** Data provided **
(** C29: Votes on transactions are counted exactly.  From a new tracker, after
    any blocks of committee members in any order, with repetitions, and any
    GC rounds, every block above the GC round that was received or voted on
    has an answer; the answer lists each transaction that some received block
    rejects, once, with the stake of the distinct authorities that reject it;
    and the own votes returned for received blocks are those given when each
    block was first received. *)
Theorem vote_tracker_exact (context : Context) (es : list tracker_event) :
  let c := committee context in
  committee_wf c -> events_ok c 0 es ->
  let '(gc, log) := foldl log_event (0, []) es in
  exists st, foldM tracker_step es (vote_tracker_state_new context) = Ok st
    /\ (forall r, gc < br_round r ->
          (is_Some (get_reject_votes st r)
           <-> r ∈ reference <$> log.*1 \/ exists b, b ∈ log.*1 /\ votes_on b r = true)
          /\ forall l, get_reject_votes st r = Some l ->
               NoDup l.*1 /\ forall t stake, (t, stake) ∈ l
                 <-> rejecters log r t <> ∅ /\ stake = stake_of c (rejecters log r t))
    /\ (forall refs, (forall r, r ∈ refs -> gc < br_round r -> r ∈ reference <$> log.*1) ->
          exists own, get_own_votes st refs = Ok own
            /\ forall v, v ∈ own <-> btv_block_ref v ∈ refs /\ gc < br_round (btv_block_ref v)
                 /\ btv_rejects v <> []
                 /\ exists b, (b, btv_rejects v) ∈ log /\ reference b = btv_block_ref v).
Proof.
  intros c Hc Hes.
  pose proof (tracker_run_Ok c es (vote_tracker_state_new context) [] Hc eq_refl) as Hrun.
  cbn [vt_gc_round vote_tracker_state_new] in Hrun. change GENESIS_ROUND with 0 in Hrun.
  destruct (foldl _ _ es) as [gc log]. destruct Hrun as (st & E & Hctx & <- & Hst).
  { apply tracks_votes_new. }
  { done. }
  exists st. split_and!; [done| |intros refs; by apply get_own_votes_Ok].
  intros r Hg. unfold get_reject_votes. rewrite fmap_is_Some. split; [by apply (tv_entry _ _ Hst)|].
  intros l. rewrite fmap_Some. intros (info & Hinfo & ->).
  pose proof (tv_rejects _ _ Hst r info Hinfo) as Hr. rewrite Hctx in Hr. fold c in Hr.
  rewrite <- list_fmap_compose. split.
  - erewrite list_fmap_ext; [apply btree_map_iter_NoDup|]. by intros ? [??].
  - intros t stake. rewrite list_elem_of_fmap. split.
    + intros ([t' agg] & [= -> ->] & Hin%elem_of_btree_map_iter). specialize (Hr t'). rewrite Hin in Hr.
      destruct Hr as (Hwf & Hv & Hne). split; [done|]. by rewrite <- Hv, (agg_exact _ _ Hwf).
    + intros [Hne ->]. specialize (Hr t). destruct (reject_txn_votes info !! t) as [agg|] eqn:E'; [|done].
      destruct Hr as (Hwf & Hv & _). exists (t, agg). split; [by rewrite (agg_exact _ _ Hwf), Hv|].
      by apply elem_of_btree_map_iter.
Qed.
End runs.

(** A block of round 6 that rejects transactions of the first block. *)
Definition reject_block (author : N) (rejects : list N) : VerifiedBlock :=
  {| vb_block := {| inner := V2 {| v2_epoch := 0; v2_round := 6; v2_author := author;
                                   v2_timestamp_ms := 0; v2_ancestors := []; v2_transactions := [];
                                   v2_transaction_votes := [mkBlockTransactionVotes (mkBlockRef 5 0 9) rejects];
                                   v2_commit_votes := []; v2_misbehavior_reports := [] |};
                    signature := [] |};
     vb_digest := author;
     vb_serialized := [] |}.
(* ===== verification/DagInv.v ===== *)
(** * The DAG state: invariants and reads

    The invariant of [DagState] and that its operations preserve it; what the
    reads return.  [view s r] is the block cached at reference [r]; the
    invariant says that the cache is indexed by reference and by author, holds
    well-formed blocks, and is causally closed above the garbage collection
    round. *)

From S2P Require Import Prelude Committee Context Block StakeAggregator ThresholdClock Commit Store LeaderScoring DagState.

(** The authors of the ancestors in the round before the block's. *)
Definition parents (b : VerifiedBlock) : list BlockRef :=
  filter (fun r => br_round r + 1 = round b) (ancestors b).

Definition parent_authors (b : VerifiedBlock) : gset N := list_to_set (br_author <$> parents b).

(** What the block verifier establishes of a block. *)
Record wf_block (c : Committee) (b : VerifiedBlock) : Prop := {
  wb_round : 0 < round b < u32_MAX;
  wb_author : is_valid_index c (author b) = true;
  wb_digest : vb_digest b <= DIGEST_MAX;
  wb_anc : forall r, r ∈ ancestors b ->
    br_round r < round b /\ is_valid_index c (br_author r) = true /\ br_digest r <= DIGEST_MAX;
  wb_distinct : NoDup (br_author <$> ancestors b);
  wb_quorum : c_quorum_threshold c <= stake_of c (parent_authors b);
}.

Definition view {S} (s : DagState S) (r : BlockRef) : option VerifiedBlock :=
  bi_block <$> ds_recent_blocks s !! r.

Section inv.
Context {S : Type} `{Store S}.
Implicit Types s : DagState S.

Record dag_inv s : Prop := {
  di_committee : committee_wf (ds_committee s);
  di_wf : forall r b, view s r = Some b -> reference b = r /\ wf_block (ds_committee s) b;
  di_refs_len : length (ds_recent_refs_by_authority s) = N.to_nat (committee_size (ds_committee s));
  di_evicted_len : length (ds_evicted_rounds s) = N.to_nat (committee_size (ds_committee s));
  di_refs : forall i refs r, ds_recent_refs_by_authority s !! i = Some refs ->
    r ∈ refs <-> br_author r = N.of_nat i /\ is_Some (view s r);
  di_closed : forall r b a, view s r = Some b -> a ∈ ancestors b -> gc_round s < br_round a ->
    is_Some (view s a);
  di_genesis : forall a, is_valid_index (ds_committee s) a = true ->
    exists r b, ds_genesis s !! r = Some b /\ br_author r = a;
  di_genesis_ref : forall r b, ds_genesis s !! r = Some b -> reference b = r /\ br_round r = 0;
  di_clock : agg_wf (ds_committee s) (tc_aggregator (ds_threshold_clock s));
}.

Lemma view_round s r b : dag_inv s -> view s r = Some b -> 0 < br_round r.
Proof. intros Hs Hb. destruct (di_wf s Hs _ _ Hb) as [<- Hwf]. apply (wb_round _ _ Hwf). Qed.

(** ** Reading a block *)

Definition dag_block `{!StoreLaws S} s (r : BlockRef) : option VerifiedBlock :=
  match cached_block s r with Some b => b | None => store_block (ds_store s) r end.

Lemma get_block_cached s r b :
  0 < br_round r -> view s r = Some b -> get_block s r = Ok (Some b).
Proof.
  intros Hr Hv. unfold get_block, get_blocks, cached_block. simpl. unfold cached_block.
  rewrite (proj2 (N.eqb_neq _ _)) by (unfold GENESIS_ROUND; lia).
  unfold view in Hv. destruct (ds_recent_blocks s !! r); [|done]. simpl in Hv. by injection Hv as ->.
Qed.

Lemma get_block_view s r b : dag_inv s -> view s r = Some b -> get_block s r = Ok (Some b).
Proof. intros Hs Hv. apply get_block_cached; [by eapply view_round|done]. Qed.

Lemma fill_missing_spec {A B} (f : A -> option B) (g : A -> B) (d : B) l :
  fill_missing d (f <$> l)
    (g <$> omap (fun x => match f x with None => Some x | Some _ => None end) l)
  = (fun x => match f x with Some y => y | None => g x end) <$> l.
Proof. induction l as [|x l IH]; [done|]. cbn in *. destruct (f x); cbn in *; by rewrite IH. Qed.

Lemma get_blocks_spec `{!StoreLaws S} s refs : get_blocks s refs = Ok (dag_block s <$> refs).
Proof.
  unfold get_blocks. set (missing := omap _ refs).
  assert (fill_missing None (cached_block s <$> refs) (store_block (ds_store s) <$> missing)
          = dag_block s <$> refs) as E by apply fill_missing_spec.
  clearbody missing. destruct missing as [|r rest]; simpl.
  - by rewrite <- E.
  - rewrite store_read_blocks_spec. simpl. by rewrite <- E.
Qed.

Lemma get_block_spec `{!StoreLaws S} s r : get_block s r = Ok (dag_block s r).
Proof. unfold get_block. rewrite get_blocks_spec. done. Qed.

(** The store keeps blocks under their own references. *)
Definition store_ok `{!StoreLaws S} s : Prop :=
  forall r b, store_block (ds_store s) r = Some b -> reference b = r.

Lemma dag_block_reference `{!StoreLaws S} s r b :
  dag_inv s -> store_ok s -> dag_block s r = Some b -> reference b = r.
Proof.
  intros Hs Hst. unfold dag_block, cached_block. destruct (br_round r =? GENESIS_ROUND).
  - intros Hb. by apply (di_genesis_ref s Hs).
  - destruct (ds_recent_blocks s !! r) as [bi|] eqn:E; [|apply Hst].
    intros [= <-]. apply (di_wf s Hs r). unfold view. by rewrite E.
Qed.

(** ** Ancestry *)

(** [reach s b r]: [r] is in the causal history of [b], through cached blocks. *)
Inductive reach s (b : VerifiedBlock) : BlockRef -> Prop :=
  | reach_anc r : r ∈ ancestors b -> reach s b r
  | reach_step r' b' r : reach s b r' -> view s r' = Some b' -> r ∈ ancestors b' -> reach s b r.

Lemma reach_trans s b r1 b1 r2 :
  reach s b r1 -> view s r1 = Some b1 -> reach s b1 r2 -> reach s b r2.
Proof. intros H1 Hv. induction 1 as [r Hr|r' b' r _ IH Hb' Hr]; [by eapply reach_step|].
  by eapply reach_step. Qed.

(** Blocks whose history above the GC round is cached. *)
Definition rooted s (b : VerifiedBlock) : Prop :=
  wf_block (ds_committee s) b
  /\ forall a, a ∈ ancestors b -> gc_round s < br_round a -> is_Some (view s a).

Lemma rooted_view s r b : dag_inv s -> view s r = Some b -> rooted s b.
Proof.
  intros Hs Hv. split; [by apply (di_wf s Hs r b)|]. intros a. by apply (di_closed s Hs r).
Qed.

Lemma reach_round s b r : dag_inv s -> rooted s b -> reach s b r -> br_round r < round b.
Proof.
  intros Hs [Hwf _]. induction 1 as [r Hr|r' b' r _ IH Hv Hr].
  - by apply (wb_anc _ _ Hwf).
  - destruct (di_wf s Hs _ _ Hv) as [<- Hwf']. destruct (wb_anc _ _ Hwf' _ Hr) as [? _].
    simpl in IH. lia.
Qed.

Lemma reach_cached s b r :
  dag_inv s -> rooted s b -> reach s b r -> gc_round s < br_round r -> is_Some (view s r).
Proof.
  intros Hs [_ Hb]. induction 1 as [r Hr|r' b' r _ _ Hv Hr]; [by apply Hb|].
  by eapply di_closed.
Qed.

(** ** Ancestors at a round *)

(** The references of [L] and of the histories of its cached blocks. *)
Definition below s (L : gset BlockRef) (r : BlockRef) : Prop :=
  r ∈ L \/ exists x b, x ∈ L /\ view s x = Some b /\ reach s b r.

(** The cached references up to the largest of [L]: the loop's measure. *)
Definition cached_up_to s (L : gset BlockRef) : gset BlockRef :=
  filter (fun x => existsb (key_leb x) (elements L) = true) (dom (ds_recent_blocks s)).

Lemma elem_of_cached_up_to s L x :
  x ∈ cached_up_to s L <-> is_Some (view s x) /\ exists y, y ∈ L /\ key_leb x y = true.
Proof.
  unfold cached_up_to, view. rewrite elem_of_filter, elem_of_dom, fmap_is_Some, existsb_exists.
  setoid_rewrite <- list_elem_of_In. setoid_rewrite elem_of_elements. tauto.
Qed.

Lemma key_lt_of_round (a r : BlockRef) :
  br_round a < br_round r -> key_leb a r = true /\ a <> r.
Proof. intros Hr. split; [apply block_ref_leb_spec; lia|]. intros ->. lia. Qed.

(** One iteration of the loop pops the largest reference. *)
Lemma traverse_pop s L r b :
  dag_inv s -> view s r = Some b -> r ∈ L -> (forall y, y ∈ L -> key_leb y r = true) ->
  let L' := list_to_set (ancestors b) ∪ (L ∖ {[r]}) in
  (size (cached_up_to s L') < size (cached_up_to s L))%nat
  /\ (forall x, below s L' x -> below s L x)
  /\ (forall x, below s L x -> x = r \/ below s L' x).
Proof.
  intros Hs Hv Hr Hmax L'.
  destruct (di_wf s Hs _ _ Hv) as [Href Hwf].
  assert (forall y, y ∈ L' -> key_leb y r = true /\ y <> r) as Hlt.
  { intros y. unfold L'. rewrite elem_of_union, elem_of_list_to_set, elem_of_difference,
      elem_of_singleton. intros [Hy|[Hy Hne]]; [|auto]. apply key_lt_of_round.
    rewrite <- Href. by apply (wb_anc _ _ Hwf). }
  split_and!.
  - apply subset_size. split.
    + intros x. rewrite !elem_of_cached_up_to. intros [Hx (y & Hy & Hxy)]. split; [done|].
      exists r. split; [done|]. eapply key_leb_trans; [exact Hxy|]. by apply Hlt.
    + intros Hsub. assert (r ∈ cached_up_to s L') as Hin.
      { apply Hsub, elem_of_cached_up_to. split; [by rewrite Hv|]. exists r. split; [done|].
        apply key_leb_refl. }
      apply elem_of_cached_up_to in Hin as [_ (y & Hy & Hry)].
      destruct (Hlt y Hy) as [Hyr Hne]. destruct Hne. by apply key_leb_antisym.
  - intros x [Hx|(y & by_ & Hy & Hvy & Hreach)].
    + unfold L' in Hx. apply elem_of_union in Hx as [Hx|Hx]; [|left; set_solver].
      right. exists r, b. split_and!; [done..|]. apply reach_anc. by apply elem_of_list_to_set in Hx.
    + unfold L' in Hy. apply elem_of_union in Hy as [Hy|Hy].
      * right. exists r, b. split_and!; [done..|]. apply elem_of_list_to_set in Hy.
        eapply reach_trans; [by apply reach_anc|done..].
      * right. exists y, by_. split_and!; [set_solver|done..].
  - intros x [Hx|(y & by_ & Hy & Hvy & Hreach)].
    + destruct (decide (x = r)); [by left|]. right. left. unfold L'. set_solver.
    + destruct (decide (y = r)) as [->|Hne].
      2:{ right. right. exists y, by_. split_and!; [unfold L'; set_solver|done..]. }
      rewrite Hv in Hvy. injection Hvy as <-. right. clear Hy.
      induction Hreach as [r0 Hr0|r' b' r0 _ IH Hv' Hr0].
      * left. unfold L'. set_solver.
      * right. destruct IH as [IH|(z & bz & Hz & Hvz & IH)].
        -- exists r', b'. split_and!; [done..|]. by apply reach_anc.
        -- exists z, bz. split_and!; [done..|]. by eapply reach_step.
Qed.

--

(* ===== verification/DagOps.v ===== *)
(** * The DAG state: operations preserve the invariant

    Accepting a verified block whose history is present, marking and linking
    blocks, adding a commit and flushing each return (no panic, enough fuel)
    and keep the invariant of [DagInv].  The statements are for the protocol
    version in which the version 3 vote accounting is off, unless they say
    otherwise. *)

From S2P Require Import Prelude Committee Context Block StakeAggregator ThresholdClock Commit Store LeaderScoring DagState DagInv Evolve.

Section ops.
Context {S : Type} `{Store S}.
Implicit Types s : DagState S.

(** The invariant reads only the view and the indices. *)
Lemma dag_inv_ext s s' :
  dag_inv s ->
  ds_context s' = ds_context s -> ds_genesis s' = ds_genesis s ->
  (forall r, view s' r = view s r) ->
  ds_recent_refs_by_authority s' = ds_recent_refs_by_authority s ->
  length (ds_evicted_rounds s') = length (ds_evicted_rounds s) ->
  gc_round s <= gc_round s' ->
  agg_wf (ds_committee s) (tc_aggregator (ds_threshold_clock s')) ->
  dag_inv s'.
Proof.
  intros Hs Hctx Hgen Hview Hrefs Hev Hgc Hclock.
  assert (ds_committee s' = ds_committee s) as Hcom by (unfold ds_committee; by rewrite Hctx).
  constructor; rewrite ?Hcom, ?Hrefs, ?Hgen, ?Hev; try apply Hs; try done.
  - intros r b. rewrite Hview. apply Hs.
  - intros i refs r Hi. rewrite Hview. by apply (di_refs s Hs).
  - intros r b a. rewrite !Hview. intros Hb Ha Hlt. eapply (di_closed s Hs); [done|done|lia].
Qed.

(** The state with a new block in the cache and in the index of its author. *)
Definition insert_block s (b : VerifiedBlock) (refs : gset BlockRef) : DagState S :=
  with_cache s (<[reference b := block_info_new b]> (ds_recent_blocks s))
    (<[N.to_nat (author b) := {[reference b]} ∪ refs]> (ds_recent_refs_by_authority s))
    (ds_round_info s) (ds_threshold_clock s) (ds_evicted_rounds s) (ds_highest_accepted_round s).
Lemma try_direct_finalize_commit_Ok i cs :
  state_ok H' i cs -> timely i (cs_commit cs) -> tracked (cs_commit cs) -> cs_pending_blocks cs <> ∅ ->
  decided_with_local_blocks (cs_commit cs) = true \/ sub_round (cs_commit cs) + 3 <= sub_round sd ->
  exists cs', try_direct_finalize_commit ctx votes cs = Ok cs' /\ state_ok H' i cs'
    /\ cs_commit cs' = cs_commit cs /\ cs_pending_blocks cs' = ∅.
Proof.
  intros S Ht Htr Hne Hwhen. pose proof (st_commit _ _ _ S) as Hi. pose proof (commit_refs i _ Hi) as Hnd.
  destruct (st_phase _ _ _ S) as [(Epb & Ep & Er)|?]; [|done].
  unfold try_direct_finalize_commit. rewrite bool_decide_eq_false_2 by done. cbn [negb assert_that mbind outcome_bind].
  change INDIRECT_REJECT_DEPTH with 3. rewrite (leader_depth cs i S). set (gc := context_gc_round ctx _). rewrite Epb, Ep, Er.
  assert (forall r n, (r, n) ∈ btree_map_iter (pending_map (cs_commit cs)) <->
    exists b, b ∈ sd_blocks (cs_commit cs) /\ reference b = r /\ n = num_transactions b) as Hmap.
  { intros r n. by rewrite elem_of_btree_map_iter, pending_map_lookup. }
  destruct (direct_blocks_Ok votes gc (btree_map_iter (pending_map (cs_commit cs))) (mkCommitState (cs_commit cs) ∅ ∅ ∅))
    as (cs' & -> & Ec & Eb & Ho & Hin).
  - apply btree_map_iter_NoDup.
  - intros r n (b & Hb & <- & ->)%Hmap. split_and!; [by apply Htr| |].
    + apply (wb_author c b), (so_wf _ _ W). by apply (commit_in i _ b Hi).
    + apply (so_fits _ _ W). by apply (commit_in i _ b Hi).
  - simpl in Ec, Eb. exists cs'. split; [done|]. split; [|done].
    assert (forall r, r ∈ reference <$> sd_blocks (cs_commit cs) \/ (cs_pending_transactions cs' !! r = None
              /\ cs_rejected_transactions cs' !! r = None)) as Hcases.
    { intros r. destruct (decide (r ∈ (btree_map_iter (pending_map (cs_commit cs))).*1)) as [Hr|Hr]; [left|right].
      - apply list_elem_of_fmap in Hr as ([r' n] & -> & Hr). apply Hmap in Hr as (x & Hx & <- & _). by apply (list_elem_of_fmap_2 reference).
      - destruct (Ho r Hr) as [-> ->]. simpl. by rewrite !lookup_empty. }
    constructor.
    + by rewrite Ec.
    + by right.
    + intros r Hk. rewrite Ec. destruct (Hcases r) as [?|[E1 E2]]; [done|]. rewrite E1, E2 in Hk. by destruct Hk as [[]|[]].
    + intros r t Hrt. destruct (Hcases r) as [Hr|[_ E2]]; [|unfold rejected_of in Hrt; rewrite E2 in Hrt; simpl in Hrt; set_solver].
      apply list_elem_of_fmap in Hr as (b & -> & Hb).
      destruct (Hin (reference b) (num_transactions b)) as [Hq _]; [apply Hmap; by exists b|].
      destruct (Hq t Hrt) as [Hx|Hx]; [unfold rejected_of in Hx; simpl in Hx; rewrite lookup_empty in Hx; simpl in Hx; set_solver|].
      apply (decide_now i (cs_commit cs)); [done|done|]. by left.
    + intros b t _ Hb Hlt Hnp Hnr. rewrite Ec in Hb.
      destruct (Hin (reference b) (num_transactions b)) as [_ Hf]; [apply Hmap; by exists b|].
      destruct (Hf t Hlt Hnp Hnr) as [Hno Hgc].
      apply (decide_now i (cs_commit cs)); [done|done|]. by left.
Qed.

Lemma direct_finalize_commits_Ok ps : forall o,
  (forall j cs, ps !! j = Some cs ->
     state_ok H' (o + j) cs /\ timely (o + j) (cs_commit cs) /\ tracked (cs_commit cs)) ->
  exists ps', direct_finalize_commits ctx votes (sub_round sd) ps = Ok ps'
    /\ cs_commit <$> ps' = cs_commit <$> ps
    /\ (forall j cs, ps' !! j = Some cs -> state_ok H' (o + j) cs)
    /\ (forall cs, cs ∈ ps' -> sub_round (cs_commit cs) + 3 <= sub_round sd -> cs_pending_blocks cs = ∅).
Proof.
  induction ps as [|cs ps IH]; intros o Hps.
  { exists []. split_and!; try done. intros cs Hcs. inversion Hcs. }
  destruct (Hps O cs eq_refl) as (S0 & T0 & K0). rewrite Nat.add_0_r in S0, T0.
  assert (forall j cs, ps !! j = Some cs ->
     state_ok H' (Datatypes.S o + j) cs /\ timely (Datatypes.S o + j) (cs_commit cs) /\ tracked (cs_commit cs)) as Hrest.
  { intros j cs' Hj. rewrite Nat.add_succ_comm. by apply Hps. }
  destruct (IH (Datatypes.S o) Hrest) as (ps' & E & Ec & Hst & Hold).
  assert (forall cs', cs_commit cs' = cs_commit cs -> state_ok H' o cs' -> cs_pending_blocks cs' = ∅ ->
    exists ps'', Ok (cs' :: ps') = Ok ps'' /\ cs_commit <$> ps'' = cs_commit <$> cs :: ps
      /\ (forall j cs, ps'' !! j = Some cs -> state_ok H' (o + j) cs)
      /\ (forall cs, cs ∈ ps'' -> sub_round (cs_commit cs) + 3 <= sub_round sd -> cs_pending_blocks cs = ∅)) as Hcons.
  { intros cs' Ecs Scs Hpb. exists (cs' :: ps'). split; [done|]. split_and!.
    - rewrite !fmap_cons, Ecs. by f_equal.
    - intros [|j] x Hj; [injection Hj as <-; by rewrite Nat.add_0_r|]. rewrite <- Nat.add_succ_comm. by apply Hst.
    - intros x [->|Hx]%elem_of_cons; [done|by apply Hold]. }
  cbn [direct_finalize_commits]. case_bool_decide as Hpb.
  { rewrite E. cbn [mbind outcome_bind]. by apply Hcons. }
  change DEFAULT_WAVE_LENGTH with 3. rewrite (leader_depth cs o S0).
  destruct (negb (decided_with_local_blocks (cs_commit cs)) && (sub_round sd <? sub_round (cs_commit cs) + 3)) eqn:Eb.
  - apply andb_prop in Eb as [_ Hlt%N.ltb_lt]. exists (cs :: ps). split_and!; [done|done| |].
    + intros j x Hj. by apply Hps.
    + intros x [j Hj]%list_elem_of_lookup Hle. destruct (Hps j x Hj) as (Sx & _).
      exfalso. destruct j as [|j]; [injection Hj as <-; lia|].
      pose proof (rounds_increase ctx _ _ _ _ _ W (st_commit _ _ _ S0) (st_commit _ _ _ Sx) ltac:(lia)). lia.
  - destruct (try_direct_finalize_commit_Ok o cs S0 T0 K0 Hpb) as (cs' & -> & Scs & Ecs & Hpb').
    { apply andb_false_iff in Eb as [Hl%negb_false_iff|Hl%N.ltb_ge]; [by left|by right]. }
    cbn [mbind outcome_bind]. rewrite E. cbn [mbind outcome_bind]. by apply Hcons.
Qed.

...

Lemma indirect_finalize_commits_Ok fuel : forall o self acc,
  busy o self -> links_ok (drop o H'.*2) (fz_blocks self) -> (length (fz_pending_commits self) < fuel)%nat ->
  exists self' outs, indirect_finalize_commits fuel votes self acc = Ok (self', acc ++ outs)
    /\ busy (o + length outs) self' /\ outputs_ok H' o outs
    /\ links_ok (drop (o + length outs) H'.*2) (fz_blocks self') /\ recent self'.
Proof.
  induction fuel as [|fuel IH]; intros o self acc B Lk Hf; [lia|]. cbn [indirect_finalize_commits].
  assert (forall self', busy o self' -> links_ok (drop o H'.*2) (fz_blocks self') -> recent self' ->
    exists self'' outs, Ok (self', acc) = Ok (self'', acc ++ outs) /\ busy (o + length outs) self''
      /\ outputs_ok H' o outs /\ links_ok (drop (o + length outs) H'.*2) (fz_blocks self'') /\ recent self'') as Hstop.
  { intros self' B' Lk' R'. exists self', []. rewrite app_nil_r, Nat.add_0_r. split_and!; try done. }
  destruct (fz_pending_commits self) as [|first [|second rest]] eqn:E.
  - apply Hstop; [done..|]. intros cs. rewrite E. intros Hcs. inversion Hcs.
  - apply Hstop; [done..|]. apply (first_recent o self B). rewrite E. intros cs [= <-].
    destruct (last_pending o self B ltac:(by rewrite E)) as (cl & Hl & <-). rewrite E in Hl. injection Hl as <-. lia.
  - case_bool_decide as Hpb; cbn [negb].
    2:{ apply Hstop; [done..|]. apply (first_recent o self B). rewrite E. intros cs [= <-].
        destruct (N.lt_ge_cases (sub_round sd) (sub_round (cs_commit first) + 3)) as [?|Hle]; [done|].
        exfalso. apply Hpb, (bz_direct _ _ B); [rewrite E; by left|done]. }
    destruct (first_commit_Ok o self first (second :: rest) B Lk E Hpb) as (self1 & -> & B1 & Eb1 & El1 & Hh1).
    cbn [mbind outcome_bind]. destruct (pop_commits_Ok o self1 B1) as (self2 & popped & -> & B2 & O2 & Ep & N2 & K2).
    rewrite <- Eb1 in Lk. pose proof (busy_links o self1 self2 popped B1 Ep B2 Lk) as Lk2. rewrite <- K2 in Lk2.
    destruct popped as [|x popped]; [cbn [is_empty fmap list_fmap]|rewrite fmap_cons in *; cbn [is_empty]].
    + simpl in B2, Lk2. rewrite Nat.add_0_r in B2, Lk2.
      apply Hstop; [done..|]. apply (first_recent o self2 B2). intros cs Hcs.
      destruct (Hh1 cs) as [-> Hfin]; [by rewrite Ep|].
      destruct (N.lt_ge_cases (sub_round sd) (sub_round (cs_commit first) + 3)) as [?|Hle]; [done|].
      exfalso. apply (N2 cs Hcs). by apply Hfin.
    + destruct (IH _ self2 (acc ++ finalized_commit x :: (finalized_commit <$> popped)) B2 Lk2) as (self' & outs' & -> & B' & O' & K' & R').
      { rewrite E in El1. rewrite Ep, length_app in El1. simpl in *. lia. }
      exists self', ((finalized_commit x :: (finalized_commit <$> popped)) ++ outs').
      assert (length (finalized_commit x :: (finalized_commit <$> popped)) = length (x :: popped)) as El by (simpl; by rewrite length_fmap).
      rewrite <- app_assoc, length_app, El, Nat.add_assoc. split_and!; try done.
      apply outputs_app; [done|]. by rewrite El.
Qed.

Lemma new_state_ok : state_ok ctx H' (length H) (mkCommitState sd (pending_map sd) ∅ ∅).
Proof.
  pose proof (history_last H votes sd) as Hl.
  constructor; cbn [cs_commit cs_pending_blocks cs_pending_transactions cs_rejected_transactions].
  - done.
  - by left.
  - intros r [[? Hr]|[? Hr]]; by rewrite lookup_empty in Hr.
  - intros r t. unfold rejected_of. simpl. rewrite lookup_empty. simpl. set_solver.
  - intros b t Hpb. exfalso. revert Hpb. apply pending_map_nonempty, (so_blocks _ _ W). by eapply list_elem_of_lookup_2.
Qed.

** Activity **
As listed above, the lines from the line with "(** C29: Votes" to the line with "let '(gc, log)" are to be echoed exactly, with both ends included and nothing added.

** Result of this exercise **
(** C29: Votes on transactions are counted exactly.  From a new tracker, after
    any blocks of committee members in any order, with repetitions, and any
    GC rounds, every block above the GC round that was received or voted on
    has an answer; the answer lists each transaction that some received block
    rejects, once, with the stake of the distinct authorities that reject it;
    and the own votes returned for received blocks are those given when each
    block was first received. *)
Theorem vote_tracker_exact (context : Context) (es : list tracker_event) :
  let c := committee context in
  committee_wf c -> events_ok c 0 es ->
  let '(gc, log) := foldl log_event (0, []) es in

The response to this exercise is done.